If these firings are examples of the noise becoming the story, I certainly don’t mean to dismiss them as unimportant. Speech, clearly, is the lifeblood of the media industry, and who gets to say what within its cultural confines is a matter of permanent relevance to all our livelihoods, as well as one of endless contestation. And speech is always crucial to elucidating and questioning what is being done, and by whom. (Of course, curbing speech is itself an action.) With so many lives at stake, the media industry as a whole needs to ensure and respect the conditions of genuinely broad and open debate—publicly, but at the very, very least within newsrooms, where our coverage first takes shape.

When I talk about “noise,” I also don’t mean to damn the totality of the coverage of the war so far. Media criticism is always subjective and vulnerable to overgeneralization, and this is particularly true when a story takes on wall-to-wall prominence; since October 7, I’ve seen a great deal of solid factual journalism, insightful analysis, and forceful opinionating. I certainly can’t endorse the idea—which I’ve heard from people on both “sides” of the conflict, for want of a much, much better word—that the coverage as a whole has totally privileged one perspective or only valued one set of lives, even if some of it has done so.

And yet there are some general incentives and pressures that shape the totality of how we experience a major story. It is these that have created what I mean by noise: the overwhelming of good information and analysis by—or at least its muddying with—bad information, manipulation, and an avalanche of takes.

Since October 7, social media barons (particularly Elon Musk) have taken much of the blame for this state of affairs, including in these pages: for taking platforms that were once essential during big breaking-news events (particularly Twitter) and allowing attention-seeking grifters to overrun them with spam and hate speech.

This is fair enough. But as Zweig and others have noted, it isn’t the full story.
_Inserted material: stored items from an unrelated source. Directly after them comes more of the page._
(** One row: nothing when it is skipped. *)
Definition parse_row (proto line : string) : result string (option procPort) :=
  match Fields line with
  | _ :: local :: remote :: state :: _ :: _ :: _ :: uidS :: _ :: inodeS :: _ =>
      let isTCP := HasPrefix proto "tcp" in
      if isTCP && negb (state =?s tcpListen) then Ok None
      else if negb isTCP && negb (zeroRemote remote) then Ok None
      else
        match parseHexAddr local (HasSuffix proto "6") with
        | Err e => Err e
        | Ok (addr, port) =>
            match Atoi uidS with
            | None => Err ("uid " +:+ Quote uidS +:+ ": " +:+ num_error uidS)
            | Some uid =>
                match Atoi inodeS with
                | None => Err ("inode " +:+ Quote inodeS +:+ ": " +:+ num_error inodeS)
                | Some inode => Ok (Some (mkProcPort (mkListeningPort proto addr port 0 "" "" uid) inode))
                end
            end
        end
  | _ => Ok None
  end.

Fixpoint parse_rows (proto : string) (lines : list string) : result string (list procPort) :=
  match lines with
  | [] => Ok []
  | l :: lines =>
      match parse_row proto l with
      | Err e => Err e
      | Ok p =>
          match parse_rows proto lines with
          | Err e => Err e
          | Ok ps => Ok (match p with Some p => p :: ps | None => ps end)
          end
      end
  end.

(** The first line is the header; the error of the reader comes last. *)
Definition parseProcNet (proto text : string) (read_err : option string) : result string (list procPort) :=
  let '(lines, long) := Scan text in
  match parse_rows proto (tail lines) with
  | Err e => Err e
  | Ok ps => if long then Err too_long else match read_err with Some e => Err e | None => Ok ps end
  end.

(** ** Whose they are *)

(** [readComm] *)
Definition comm_of (p : proc_entry) : string := match pe_Comm p with Some t => TrimSpace t | None => "" end.

(** The inode a link stands for. *)
Definition socket_inode (target : string) : option Z :=
  if HasPrefix target "socket:[" then Atoi (TrimSuffix (TrimPrefix target "socket:[") "]") else None.

(** The links of one process; the first to hold an inode owns it. *)
Fixpoint own_fds (want : list Z) (pid : Z) (comm : string) (fds : list (option string)) (out : gmap Z (Z * string)) : gmap Z (Z * string) :=
  match fds with
  | [] => out
  | fd :: fds =>
      own_fds want pid comm fds
        match fd with
        | Some target =>
            match socket_inode target with
            | Some ino =>
                if existsb (Z.eqb ino) want
                then match out !! ino with Some _ => out | None => <[ino := (pid, comm)]> out end
                else out
            | None => out
            end
        | None => out
        end
  end.

Fixpoint own_procs (ctx : string -> option error) (want : list Z) (procs : list proc_entry) (out : gmap Z (Z * string)) : gmap Z (Z * string) :=
  match procs with
  | [] => out
  | p :: procs =>
      match ctx (pe_Name p) with
      | Some _ => out
      | None =>
          own_procs ctx want procs
            match Atoi (pe_Name p) with
            | Some pid =>
                if pe_IsDir p
                then match pe_Fds p with Some fds => own_fds want pid (comm_of p) fds out | None => out end
                else out
            | None => out
            end
      end
  end.

Definition socketOwners (fs : proc_fs) (want : list Z) : gmap Z (Z * string) :=
  match want with
  | [] => ∅
  | _ => match fs_procs fs with Some procs => own_procs (fs_ctx fs) want procs ∅ | None => ∅ end
  end.

Definition userName (fs : proc_fs) (uid : Z) : string := match fs_user fs uid with Some n => n | None => Itoa uid end.

(** ** ListeningPorts *)

Definition attribute (fs : proc_fs) (owners : gmap Z (Z * string)) (p : procPort) : ListeningPort :=
  let l := pp_Port p in
  let '(pid, comm) := match owners !! pp_inode p with Some o => o | None => (lp_PID l, lp_Process l) end in
  mkListeningPort (lp_Proto l) (lp_Addr l) (lp_Port l) pid comm (userName fs (lp_UID l)) (lp_UID l).

Definition port_le (a b : ListeningPort) : bool :=
  if lp_Port a =? lp_Port b then String.leb (lp_Proto a) (lp_Proto b) else lp_Port a <=? lp_Port b.

(** The tables in order; an absent one is skipped. *)
Definition wrap_leaf (what e : string) : error := EWrap (what +:+ ": " +:+ e) [ELeaf e].

Fixpoint read_tables (fs : proc_fs) (protos : list string) : result error (list procPort) :=
  match protos with
  | [] => Ok []
  | proto :: protos =>
      match fs_ctx fs proto with
      | Some e => Err e
      | None =>
          match fs_net fs proto with
          | NoTable => read_tables fs protos
          | NotOpened e => Err (wrap_leaf ("diag: open /proc/net/" +:+ proto) e)
          | TableText text read_err =>
              match parseProcNet proto text read_err with
              | Err e => Err (wrap_leaf ("diag: parse /proc/net/" +:+ proto) e)
              | Ok ps => match read_tables fs protos with Err e => Err e | Ok out => Ok (ps ++ out) end
              end
          end
      end
  end.

Definition ListeningPorts (fs : proc_fs) : result error (list ListeningPort) :=
  match read_tables fs ["tcp"; "tcp6"; "udp"; "udp6"] with
  | Err e => Err e
  | Ok out => Ok (isort port_le (map (attribute fs (socketOwners fs (map pp_inode out))) out))
  end.
End Ports.

Example listening_sample :
  let tcp := "  sl  local_address rem_address   st tx_queue rx_queue tr tm->when retrnsmt   uid  timeout inode" +:+ byte_str [10%nat] +:+
             "   0: 0100007F:1F90 00000000:0000 0A 00000000:00000000 00:00000000 00000000  1000        0 12345 1 0" +:+ byte_str [10%nat] +:+
             "   1: 0100007F:0016 0100007F:A1B2 01 00000000:00000000 00:00000000 00000000     0        0 777 1 0" +:+ byte_str [10%nat] in
  let fs := mkProcFS (fun p => if p =?s "tcp" then TableText tcp None else NoTable)
              (Some [mkProcEntry "self" false None None; mkProcEntry "42" true (Some [None; Some "/dev/null"; Some "socket:[12345]"]) (Some ("web" +:+ byte_str [10%nat]))])
              (fun u => if u =? 1000 then Some "ann" else None) (fun _ => None) in
  ListeningPorts id id id fs = Ok [mkListeningPort "tcp" "127.0.0.1" 8080 42 "web" "ann" 1000].
Proof. vm_compute. reflexivity. Qed.

(** * The listening sockets are exactly those the kernel prints, each with the
    process that holds it. *)

(** ** What the kernel prints *)

(** A socket, and what stands in the columns nobody reads. *)
Record sock := mkSock {
  sk_local : list Z; sk_port : Z;
  sk_remote : list Z; sk_rport : Z;
  sk_state : Z; sk_uid : Z; sk_inode : Z;
  sk_first : string; sk_queue : list string; sk_timeout : string; sk_rest : list string;
  sk_pad : string -> nat                     (* the spaces before a column, but one *)
}.

(** An address as words of the machine, and a port. *)
Definition kernel_addr (b : list Z) (port : Z) : string := hex_bytes (swap_words b) +:+ ":" +:+ hex_bytes [port / 256; port mod 256].

Definition kernel_words (s : sock) : list string :=
  [sk_first s; kernel_addr (sk_local s) (sk_port s); kernel_addr (sk_remote s) (sk_rport s); hex2 (sk_state s)] ++
  sk_queue s ++ [Itoa (sk_uid s); sk_timeout s; Itoa (sk_inode s)] ++ sk_rest s.

Definition kernel_row (s : sock) : string := spaced (map (fun w => (sk_pad s w, w)) (kernel_words s)).

Definition table_text (header : string) (socks : list sock) : string := unlines (header :: map kernel_row socks).

(** TCP sockets in LISTEN; UDP sockets without a peer. *)
Definition listens (proto : string) (s : sock) : bool :=
  if HasPrefix proto "tcp" then sk_state s =? 10 else forallb (Z.eqb 0) (sk_remote s) && (sk_rport s =? 0).

Definition addr_len (proto : string) : nat := if HasSuffix proto "6" then 16 else 4.

Definition sock_ok (proto : string) (s : sock) : Prop :=
  length (sk_local s) = addr_len proto /\ Forall byte_ok (sk_local s) /\ 0 <= sk_port s < 65536 /\
  length (sk_remote s) = addr_len proto /\ Forall byte_ok (sk_remote s) /\ 0 <= sk_rport s < 65536 /\
  byte_ok (sk_state s) /\ 0 <= sk_uid s < 2 ^ 63 /\ 0 <= sk_inode s < 2 ^ 63 /\
  word (sk_first s) /\ length (sk_queue s) = 3%nat /\ Forall word (sk_queue s) /\ word (sk_timeout s) /\ Forall word (sk_rest s) /\
  short_line MaxScanTokenSize (kernel_row s).

(** ** Reading it back *)

Lemma swap_words_involutive b : Nat.modulo (length b) 4 = 0%nat -> swap_words (swap_words b) = b.
Proof.
  remember (length b / 4)%nat as n. revert b Heqn. induction n as [|n IH]; intros b Hn Hm.
  - destruct b as [|b0 [|b1 [|b2 [|b3 b]]]]; try done. exfalso. cbn [length] in *. pose proof (Nat.div_mod_eq (S (S (S (S (length b))))) 4). lia.
  - pose proof (Nat.div_mod_eq (length b) 4) as Hd. destruct b as [|b0 [|b1 [|b2 [|b3 b]]]]; cbn [length] in *; [lia|lia|lia|lia|].
    cbn [swap_words]. rewrite IH; [done| |]; pose proof (Nat.div_mod_eq (length b) 4);
      assert (S (S (S (S (length b)))) = (1 * 4 + length b)%nat) as E by lia; rewrite E in *;
      rewrite Nat.div_add_l in * by lia; rewrite Nat.add_comm, Nat.Div0.mod_add in Hm; lia.
Qed.

Lemma swap_words_forall (P : Z -> Prop) b : Forall P b -> Forall P (swap_words b).
Proof.
  remember (length b) as n. revert b Heqn. induction n as [n IH] using lt_wf_ind. intros b -> HF.
  destruct b as [|b0 [|b1 [|b2 [|b3 b]]]]; [by apply Forall_nil..|]. cbn [swap_words].
  repeat (apply Forall_cons in HF as [? HF]). repeat (apply Forall_cons; split; [done|]). apply (IH (length b)); [cbn; lia|done|done].
Qed.

Lemma swap_words_length b : Nat.modulo (length b) 4 = 0%nat -> length (swap_words b) = length b.
Proof.
  remember (length b) as n eqn:En. revert b En. induction n as [n IH] using lt_wf_ind. intros b -> Hm.
  destruct b as [|b0 [|b1 [|b2 [|b3 b]]]]; [done..|]. cbn [swap_words length] in *. do 4 f_equal. apply (IH (length b)); [lia|done|].
  replace (S (S (S (S (length b))))) with (length b + 1 * 4)%nat in Hm by lia. by rewrite Nat.Div0.mod_add in Hm.
Qed.

Lemma swap_words_zeros b : Nat.modulo (length b) 4 = 0%nat -> forallb (Z.eqb 0) (swap_words b) = forallb (Z.eqb 0) b.
Proof.
  intros Hm. apply eq_true_iff_eq. rewrite !forallb_forall, <- !List.Forall_forall. split; intros H; [|by apply swap_words_forall].
  rewrite <- (swap_words_involutive b) by done. by apply swap_words_forall.
Qed.

Lemma port_bytes p : 0 <= p < 65536 -> Forall byte_ok [p / 256; p mod 256] /\ forallb (Z.eqb 0) [p / 256; p mod 256] = (p =? 0).
Proof.
  intros Hp. pose proof (Z.div_mod p 256). pose proof (Z.mod_pos_bound p 256). split.
  - repeat (apply Forall_cons; split; [unfold byte_ok; lia|]). by apply Forall_nil.
  - cbn [forallb]. rewrite andb_true_r. destruct (Z.eqb_spec 0 (p / 256)), (Z.eqb_spec 0 (p mod 256)), (Z.eqb_spec p 0); cbn; lia || done.
Qed.

Lemma hex_run_two acc b s : 0 <= b < 256 ->
  hex_run acc (hex2 b +:+ s) = let '(n, v, rest) := hex_run (acc * 256 + b) s in (S (S n), v, rest).
Proof.
  intros Hb. destruct (hex2_chars b Hb) as (x & y & -> & Hx & Hy & _). rewrite !app_String. cbn [hex_run]. rewrite Hx, Hy.
  change ("" +:+ s) with s. replace ((acc * 16 + b / 16) * 16 + b mod 16) with (acc * 256 + b) by (pose proof (Z.div_mod b 16); lia).
  by destruct (hex_run _ s) as [[n v] rest].
Qed.

Lemma ParseHex_port p : 0 <= p < 65536 -> ParseHex 16 (hex_bytes [p / 256; p mod 256]) = Some p.
Proof.
  intros Hp. destruct (port_bytes p Hp) as [HF _]. apply Forall_cons in HF as [H1 HF]. apply Forall_cons in HF as [H2 _].
  unfold byte_ok in *. unfold hex_bytes. cbn [map Join].
  change ("" +:+ hex2 (p mod 256)) with (hex2 (p mod 256)). rewrite <- (string_app_nil (hex2 (p mod 256))).
  unfold ParseHex. rewrite !hex_run_two by done. cbn [hex_run]. destruct (hex2_chars (p / 256) H1) as (x & y & -> & _). rewrite app_String.
  replace ((0 * 256 + p / 256) * 256 + p mod 256) with p by (pose proof (Z.div_mod p 256); lia). change (2 ^ 16) with 65536.
  by rewrite (proj2 (Z.ltb_lt p 65536)) by lia.
Qed.

Section Facts.
Context (Quote : string -> string) (num_error hex_error : string -> string).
To the extent that I, personally, have had a hard time following this conflict through Twitter, it hasn’t been because my timeline has been flooded with rogue blue-tick accounts sharing out-of-date photos, but because helpful information has been wrestling there with the reflexive outrage of traditional media types whose views I typically want to follow. If this is a problem with social media, it is not a new one—and must be a problem with old media, too.

As the media reporter Brian Stelter once put it, the news media, like nature, abhors a vacuum. In one sense, the instinct to fill in gaps, tell stories, and minimize uncertainty is admirable and core to the journalistic spirit. But when good information isn’t available—or isn’t available right away—the vacuum must be filled with something. With this story in particular, the noise has rushed in, and the earliest or loudest noise has often risen to the top.

This isn’t only a problem because the earliest and loudest noise is often unreliable or misguided. Just as an overabundance of junk information has been described as a form of censorship—because it drowns out or undermines the credibility of accurate information—so, too, can noise abet silence.

This is particularly true when those whose voices we need to hear are rendered inaudible in the first place, as happened over the weekend with Israel’s apparent shuttering of communication lines in Gaza. By yesterday, internet and phone access in the territory had, at least partially, been restored, and outside journalists were finally able to check back in with their colleagues or contacts on the ground. Up to that point, doing so had been all but impossible, though a few messages did get through. The Washington Post was able to connect with Abdul Raouf Shaath, a photojournalist. He responded that Gaza was being “removed from the noise of the world.”